#### TASK STATEMENT:
Please repeat, from the entries that follow, the lines from the one containing "Definition marker_of (e" through the one containing "(** A variable that is missing or empty. *)" exactly, adding nothing.

━━━ GIVEN RECORDS

(** A least-squares solution at 1, 2, 4 and 8 threads has the first
    coefficient of the normal equations. *)
Lemma minimiser_1248 (q1 q2 q3 q4 : Q) (beta : Q * Q) :
  least_squares design_1248 [q1; q2; q3; q4] beta ->
  fst beta == (-(7) * q1 + 5 * q2 + 11 * q3 + 14 * q4) * (1 # 23).
Proof.
  destruct beta as [c0 c1]. intros H.
  specialize (H ((-(7) * q1 + 5 * q2 + 11 * q3 + 14 * q4) * (1 # 23),
                 (136 * q1 + 8 * q2 - 56 * q3 - 88 * q4) * (1 # 115))).
  rewrite rss_split in H.
  set (r := rss _ _ _) in H. clearbody r.
  set (d0 := c0 - _) in H. set (d1 := c1 - _) in H.
  assert (S0 : (d0 + d1) * (d0 + d1)
               + ((d0 + d1 * (1 # 2)) * (d0 + d1 * (1 # 2))
                  + ((d0 + d1 * (1 # 4)) * (d0 + d1 * (1 # 4))
                     + ((d0 + d1 * (1 # 8)) * (d0 + d1 * (1 # 8)) + 0))) <= 0)
    by lra.
  apply squares_zero in S0. destruct S0 as [S1 S2].
  simpl fst. subst d0 d1. lra.
Qed.

Lemma follows_values (delta s : Q) (P : list Z) :
  forall y yQ,
    follows_amdahl delta s P y ->
    values y = Some yQ ->
    Forall2 (fun p q => Qabs (q - amdahl_time 1 s (inject_Z p)) <= delta) P yQ.
Proof.
  unfold follows_amdahl. intros y yQ H. revert yQ.
  induction H as [| p yi P y [v [Hv Hb]] _ IH]; intros yQ Hy; simpl in Hy.
  - injection Hy as <-. constructor.
  - rewrite Hv in Hy. destruct (values y) as [qs |]; [| discriminate Hy].
    injection Hy as <-. constructor; [exact Hb | now apply IH].
Qed.

Lemma weights_bound (e1 e2 e3 e4 d : Q) :
  Qabs e1 <= d -> Qabs e2 <= d -> Qabs e3 <= d -> Qabs e4 <= d ->
  Qabs ((-(7) * e1 + 5 * e2 + 11 * e3 + 14 * e4) * (1 # 23)) <= 2 * d.
Proof.
  intros H1 H2 H3 H4.
  apply Qabs_Qle_condition in H1, H2, H3, H4.
  apply Qabs_Qle_condition. split; lra.
Qed.
(** What the body of the response gives the loop: the texts of the chunks
    read, as decoded, and whether [reader.read()] then throws instead of
    reporting the end. *)
Record Body : Type := {
  reads : list string;
  read_throws : bool
}.

(** The outcome of [fetch]: it throws, or it resolves to a response with its
    [ok] flag and its body, if it has one. *)
Inductive Fetched : Type :=
| fetch_throws
| fetch_response (ok : bool) (body : option Body).

Definition apology : AssistantMessage :=
  {| content := "Sorry, something went wrong. Please try again.";
     toolCalls := None |}.

(** The reading loop over the chunks of a body: the assistant message last
    given to [setMessages], the empty placeholder if none was. *)
Definition read_all (chunks : list string) : AssistantMessage :=
  shown (project (decode_events chunks)).

Section Submit.

(** [String.prototype.trim] *)
Variable trim : string -> string.

(** [[...messages, userMessage]] *)
Definition newMessages (st : PageState) : list PageMessage :=
  (page_messages st ++ [user_message (trim (page_input st))])%list.

(** The state [handleSubmit] leaves when it returns, for the outcome
    [fetched] of its request. *)
Definition handleSubmit (st : PageState) (fetched : Fetched) : PageState :=
  if (trim (page_input st) =? "") || isLoading st then st
  else
    let answer :=
      match fetched with
      | fetch_response true (Some body) =>
          if read_throws body then apology else read_all (reads body)
      | _ => apology
      end in
    {| page_messages := (newMessages st ++ [assistant_message answer])%list;
       page_input := "";
       isLoading := false |}.

End Submit.

Definition status_json (s : Status) : JSON :=
  match s with
  | running => JString "running"
  | complete => JString "complete"
  end.

(** The object [JSON.stringify] sees for a tool call; a field that is not
    set is left out. *)
Definition toolcall_json (tc : ToolCall) : JSON :=
  JObject
    ([("name", JString (tc_name tc))]
     ++ match tc_id tc with Some i => [("id", JString i)] | None => [] end
     ++ [("status", status_json (tc_status tc))]
     ++ match tc_input tc with Some v => [("input", v)] | None => [] end)%list.
(** The same as a test. *)
Definition angle_free (s : string) : bool :=
  negb (existsb (Ascii.eqb "<"%char) (list_ascii_of_string s)).

(** What the serializer writes of the subscription has no [<]: its name,
    its URL and its folder. *)
Definition plain (L : Library) (sub : Subscription) : Prop :=
  no_angle (py_str L (name sub)) /\
  no_angle (py_str L (url sub)) /\
  no_angle (py_str L (folder_of sub)).

(** The marker an element starts with, after its indentation. *)
Definition marker_of (e : element) : string :=
  match e with
  | FolderOpen _ => folder_marker
  | Leaf _ => feed_marker
  | FolderClose => end_marker
  end.

(** The values copied into the element have no [<]. *)
Definition plain_element (L : Library) (e : element) : Prop :=
  match e with
  | FolderOpen folder => no_angle (py_str L folder)
  | Leaf sub => no_angle (py_str L (name sub)) /\ no_angle (py_str L (url sub))
  | FolderClose => True
  end.

(** The element is the start tag of a folder. *)
Definition is_folder_start (e : element) : bool :=
  match e with
  | FolderOpen _ => true
  | _ => false
  end.

(** The element is the end tag of a folder. *)
Definition is_folder_end (e : element) : bool :=
  match e with
  | FolderClose => true
  | _ => false
  end.

(** The tags of folder elements. *)
Inductive tag : Type :=
| StartTag
| EndTag.

(** The folder tags of a text, in the order in which they start. *)
Fixpoint folder_tags (s : string) : list tag :=
  (if prefix folder_marker s then [StartTag]
   else if prefix end_marker s then [EndTag]
   else [])
  ++ match s with
     | EmptyString => []
     | String _ rest => folder_tags rest
     end.

(** The folder tags an element is. *)
Definition element_tags (e : element) : list tag :=
  match e with
  | FolderOpen _ => [StartTag]
  | Leaf _ => []
  | FolderClose => [EndTag]
  end.

(** The folder tags of a bucket: a start tag and then an end tag, unless
    the bucket is the reserved one. *)
Definition bucket_tags (bucket : dict_key * json * list Subscription) : list tag :=
  if reserved bucket then [] else [StartTag; EndTag].

(** *** The configuration *)

Definition required_vars : list string :=
  ["OMNIVORE_API_TOKEN"; "OMNIVORE_HOST"; "OMNIVORE_GRAPH_QL_PATH"].

(** A variable that is missing or empty. *)
Definition unset (W : World) (var : string) : bool :=
  negb (truthy_opt (getenv W var)).

(** [s.isspace()] for one character of ASCII white space. *)
Definition is_space (c : ascii) : bool :=
  match nat_of_ascii c with
  | 9%nat | 10%nat | 11%nat | 12%nat | 13%nat | 32%nat => true
  | _ => false
  end.

(** A variable that is missing, empty or made of white space only. *)
Definition blank (W : World) (var : string) : bool :=
  match getenv W var with
  | None => true
  | Some s => forallb is_space (list_ascii_of_string s)
  end.

(** *** The mapping step *)

(** A timestamp field of a record against the value the item has under the
    key: absent when that value is false, else the value is a string and
    the field is what [fromisoformat] makes of it with each [Z] spelled as
    the offset [+00:00]. *)
Definition parsed_from (L : Library) (source : json) (field : option datetime) : Prop :=
  (Json.truthy source = false /\ field = None) \/
  (exists s d,
      source = JStr s /\
      fromisoformat L (replace_char "Z"%char "+00:00" s) = Ok d /\
      field = Some d).

(** A record against the item it was made from. *)
Definition mapped_from (L : Library) (item : json) (sub : Subscription) : Prop :=
  exists fields,
    item = JDict fields /\
    parsed_from L (match lookup "createdAt" fields with Some v => v | None => JNull end)
                (created_at sub) /\
    parsed_from L (match lookup "lastFetchedAt" fields with Some v => v | None => JNull end)
                (last_fetched_at sub) /\
    parsed_from L (match lookup "refreshedAt" fields with Some v => v | None => JNull end)
                (refreshed_at sub) /\
    parsed_from L (match lookup "failedAt" fields with Some v => v | None => JNull end)
                (failed_at sub).

(** A value the mapping step takes for a timestamp: one that is false, or a
    string that [fromisoformat] parses once each [Z] is spelled [+00:00]. *)
Definition timestamp_value (L : Library) (v : json) : Prop :=
  Json.truthy v = false \/
  exists s d, v = JStr s /\ fromisoformat L (replace_char "Z"%char "+00:00" s) = Ok d.
(** * iterm2_bridge: colour resolution, run encoding and the command state machine

    A shallow embedding of [scripts/iterm2_bridge.py].  Python values are
    modelled as follows:
    - [int] as [Z], [str] as [string], [list] as [list];
    - the style and run dictionaries as [gmap string pyval];
    - an exception as the [Raised] constructor of [result];
    - the module globals [streaming_task] and [stop_event] as a record that
      is threaded through [process_command]. *)

From Stdlib Require Import ZArith String Ascii List Bool Lia.
From stdpp Require Import base option list gmap strings fin_maps.
Import ListNotations.

Local Open Scope string_scope.
Local Open Scope Z_scope.
#[local] Set Warnings "-register-all".

(** ** Exceptions *)

Inductive exn : Type :=
| IndexError
| AttributeError
| JSONDecodeError
| RPCException (msg : string).

Inductive result (A : Type) : Type :=
| Ok (a : A)
| Raised (e : exn).
Arguments Ok {A} a.
Arguments Raised {A} e.

Definition rbind {A B : Type} (r : result A) (k : A -> result B) : result B :=
  match r with
  | Ok a => k a
  | Raised e => Raised e
  end.

(** [l[i]] on a Python list: negative indices count from the end, anything
    out of range raises [IndexError]. *)
Definition py_index {A : Type} (l : list A) (i : Z) : result A :=
  let n := Z.of_nat (length l) in
  let j := if i <? 0 then i + n else i in
  if (0 <=? j) && (j <? n) then
    match nth_error l (Z.to_nat j) with
    | Some x => Ok x
    | None => Raised IndexError
    end
  else Raised IndexError.

(** ** Formatting: [f"{n:02x}"] *)

Definition hex_digit (d : Z) : ascii :=
  match d with
  | 0 => "0" | 1 => "1" | 2 => "2" | 3 => "3"
  | 4 => "4" | 5 => "5" | 6 => "6" | 7 => "7"
  | 8 => "8" | 9 => "9" | 10 => "a" | 11 => "b"
  | 12 => "c" | 13 => "d" | 14 => "e" | _ => "f"
  end%char.

Fixpoint hex_digits (fuel : nat) (n : Z) (acc : string) : string :=
  match fuel with
  | O => acc
  | S fuel' =>
      let acc' := String (hex_digit (n mod 16)) acc in
      if n / 16 =? 0 then acc' else hex_digits fuel' (n / 16) acc'
  end.

(** [format(n, "x")] for [0 <= n]. *)
Definition format_x (n : Z) : string :=
  hex_digits (S (Z.to_nat (Z.log2 n))) n "".

(** [format(n, "02x")]: zero padding to width 2 goes after the sign. *)
Definition format_02x (n : Z) : string :=
  if n <? 0 then "-" +:+ format_x (- n)
  else
    let s := format_x n in
    if (String.length s <? 2)%nat then "0" +:+ s else s.
(** The [while True] loop; [script] lists what happens in the successive
    turns, and the loop has no outcome ([None]) when it is still running at
    the end of the script. *)
Fixpoint retry_loop (access_mode : AccessMode) (t0 : Q)
    (script : list Attempt) (errors : list exn)
    (retry_delay : DelayGenerator) (w : World)
    : option (World * res V) :=
  match script with
  | [] => None
  | a :: script' =>
      match attempt access_mode a w with
      | (w1, Ret result) => Some (w1, Ret result)
      | (w1, Raise error) =>
          match record_error errors error with
          | None => Some (w1, Raise error)
          | Some errors' =>
              if budget_exceeded (_config (self w1)) t0 (at_clock a)
              then Some (w1, raise_after_loop errors')
              else
                let d := next retry_delay (at_random a) in
                match
                  warn_and_sleep (fst d) errors' (at_warning a) (at_sleep a)
                    w1
                with
                | (w2, Ret _) =>
                    retry_loop access_mode t0 script' errors' (snd d) w2
                | (w2, Raise error') => Some (w2, Raise error')
                end
          end
      end
  end.

(** [callable] is [callable(unit_of_work)], [t0] the first clock reading. *)
Definition _run_transaction (access_mode : AccessMode) (callable : bool)
    (t0 : Q) (script : list Attempt) (w : World)
    : option (World * res V) :=
  if negb callable
  then Some (w, Raise (TypeError "Unit of work is not callable"))
  else
    let cfg := _config (self w) in
    retry_loop access_mode t0 script []
      (retry_delay_generator (initial_retry_delay cfg)
         (retry_delay_multiplier cfg) (retry_delay_jitter_factor cfg))
      w.

Definition read_transaction := _run_transaction READ_ACCESS.

Definition write_transaction := _run_transaction WRITE_ACCESS.

End ManagedTransaction.

(** ** The session invariant *)

(** Which of [_connection], [_transaction], [_autoResult] are set. *)
Definition Handles : Type := bool * bool * bool.

Definition handles_of (s : Session) : Handles :=
  (is_set (_connection s), is_set (_transaction s), is_set (_autoResult s)).

Definition handles (w : World) : Handles := handles_of (self w).

(** At most one of the result handle and the transaction handle is set, and
    the connection is set whenever one of them is. *)
Definition inv_h (h : Handles) : bool :=
  let '(c, t, a) := h in negb (a && t) && implb (a || t) c.

Definition session_inv (s : Session) : bool := inv_h (handles_of s).

(** The handles after the callback [_result_closed]. *)
Definition after_result_closed (h : Handles)
    : Handles :=
  let '(c, t, a) := h in if a then (false, t, false) else h.

(** The handles after the callback [_transaction_closed]. *)
Definition after_transaction_closed (h : Handles)
    : Handles :=
  let '(c, t, a) := h in if t then (false, false, a) else h.

(** [m] run in [w] ends with outcome [r] in a world whose handles are [h]. *)
Definition yields {A} (m : M A) (w : World) (r : res A)
    (h : Handles) : Prop :=
  exists w1, m w = (w1, r) /\ handles w1 = h.

(** [m] run in [w] ends with an outcome and handles that satisfy [P]. *)
Definition ends {A} (m : M A) (w : World)
    (P : res A -> Handles -> Prop) : Prop :=
  P (snd (m w)) (handles (fst (m w))).

Definition keeps_inv {A} (_ : res A) (h : Handles) : Prop :=
  inv_h h = true.

(** A call that drains a result ([_detach], [consume]) and returns normally
    has run the completion callback of the result. *)
Definition completes (o : ResultCall unit) : bool :=
  match rc_ret o with
  | Ret _ => rc_fired o
  | Raise _ => true
  end.
Definition descendants (nodes : Document) : list Node :=
  flat_map descendantsOf nodes.

(** The four shapes of path expression that [util.go] uses:
    [/a/b/c], [/a/b/@x], [//@x] and [//a]. *)
Inductive XPath : Type :=
| Path (steps : list string)
| PathAttr (steps : list string) (attr : string)
| AnyAttr (attr : string)
| AnyElement (name : string).

Definition Find (doc : Document) (expr : XPath) : list Node :=
  match expr with
  | Path steps => selectPath steps doc
  | PathAttr steps attr => flat_map (attribute attr) (selectPath steps doc)
  | AnyAttr attr => flat_map (attribute attr) (descendants doc)
  | AnyElement name => filter (isElement name) (descendants doc)
  end.

(** [xmlquery.FindOne]: the first selected node, [None] for Go's nil. *)
Definition FindOne (doc : Document) (expr : XPath) : option Node :=
  hd_error (Find doc expr).

End xmlquery.

Import xmlquery.

(* ================================================================== *)
(** * Go's [path/filepath] package on Windows, lexical part *)
(* ================================================================== *)

(** The agent builds for Windows only (it imports the registry package),
    so these are the functions of [path_windows.go] and [path.go] as of
    Go 1.22: the separator is the backslash, both slashes separate path
    elements, and a path begins with a volume name, which may be empty:
    a drive letter and its colon, the host and share of a UNC path, or a
    device path.  [Clean] works element by element on what follows the
    volume name. *)
Module filepath.

Definition Separator : ascii := "\"%char.

Definition IsPathSeparator (c : ascii) : bool :=
  Ascii.eqb c "\" || Ascii.eqb c "/".

(** [s[n:]] and [s[:n]]. *)
Fixpoint from (n : nat) (s : string) : string :=
  match n, s with
  | S n', String _ s' => from n' s'
  | _, _ => s
  end.

Fixpoint upto (n : nat) (s : string) : string :=
  match n, s with
  | S n', String c s' => String c (upto n' s')
  | _, _ => EmptyString
  end.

━━━━━━

#### TASK ANSWER:
Definition marker_of (e : element) : string :=
  match e with
  | FolderOpen _ => folder_marker
  | Leaf _ => feed_marker
  | FolderClose => end_marker
  end.

(** The values copied into the element have no [<]. *)
Definition plain_element (L : Library) (e : element) : Prop :=
  match e with
  | FolderOpen folder => no_angle (py_str L folder)
  | Leaf sub => no_angle (py_str L (name sub)) /\ no_angle (py_str L (url sub))
  | FolderClose => True
  end.

(** The element is the start tag of a folder. *)
Definition is_folder_start (e : element) : bool :=
  match e with
  | FolderOpen _ => true
  | _ => false
  end.

(** The element is the end tag of a folder. *)
Definition is_folder_end (e : element) : bool :=
  match e with
  | FolderClose => true
  | _ => false
  end.

(** The tags of folder elements. *)
Inductive tag : Type :=
| StartTag
| EndTag.

(** The folder tags of a text, in the order in which they start. *)
Fixpoint folder_tags (s : string) : list tag :=
  (if prefix folder_marker s then [StartTag]
   else if prefix end_marker s then [EndTag]
   else [])
  ++ match s with
     | EmptyString => []
     | String _ rest => folder_tags rest
     end.

(** The folder tags an element is. *)
Definition element_tags (e : element) : list tag :=
  match e with
  | FolderOpen _ => [StartTag]
  | Leaf _ => []
  | FolderClose => [EndTag]
  end.

(** The folder tags of a bucket: a start tag and then an end tag, unless
    the bucket is the reserved one. *)
Definition bucket_tags (bucket : dict_key * json * list Subscription) : list tag :=
  if reserved bucket then [] else [StartTag; EndTag].

(** *** The configuration *)

Definition required_vars : list string :=
  ["OMNIVORE_API_TOKEN"; "OMNIVORE_HOST"; "OMNIVORE_GRAPH_QL_PATH"].

(** A variable that is missing or empty. *)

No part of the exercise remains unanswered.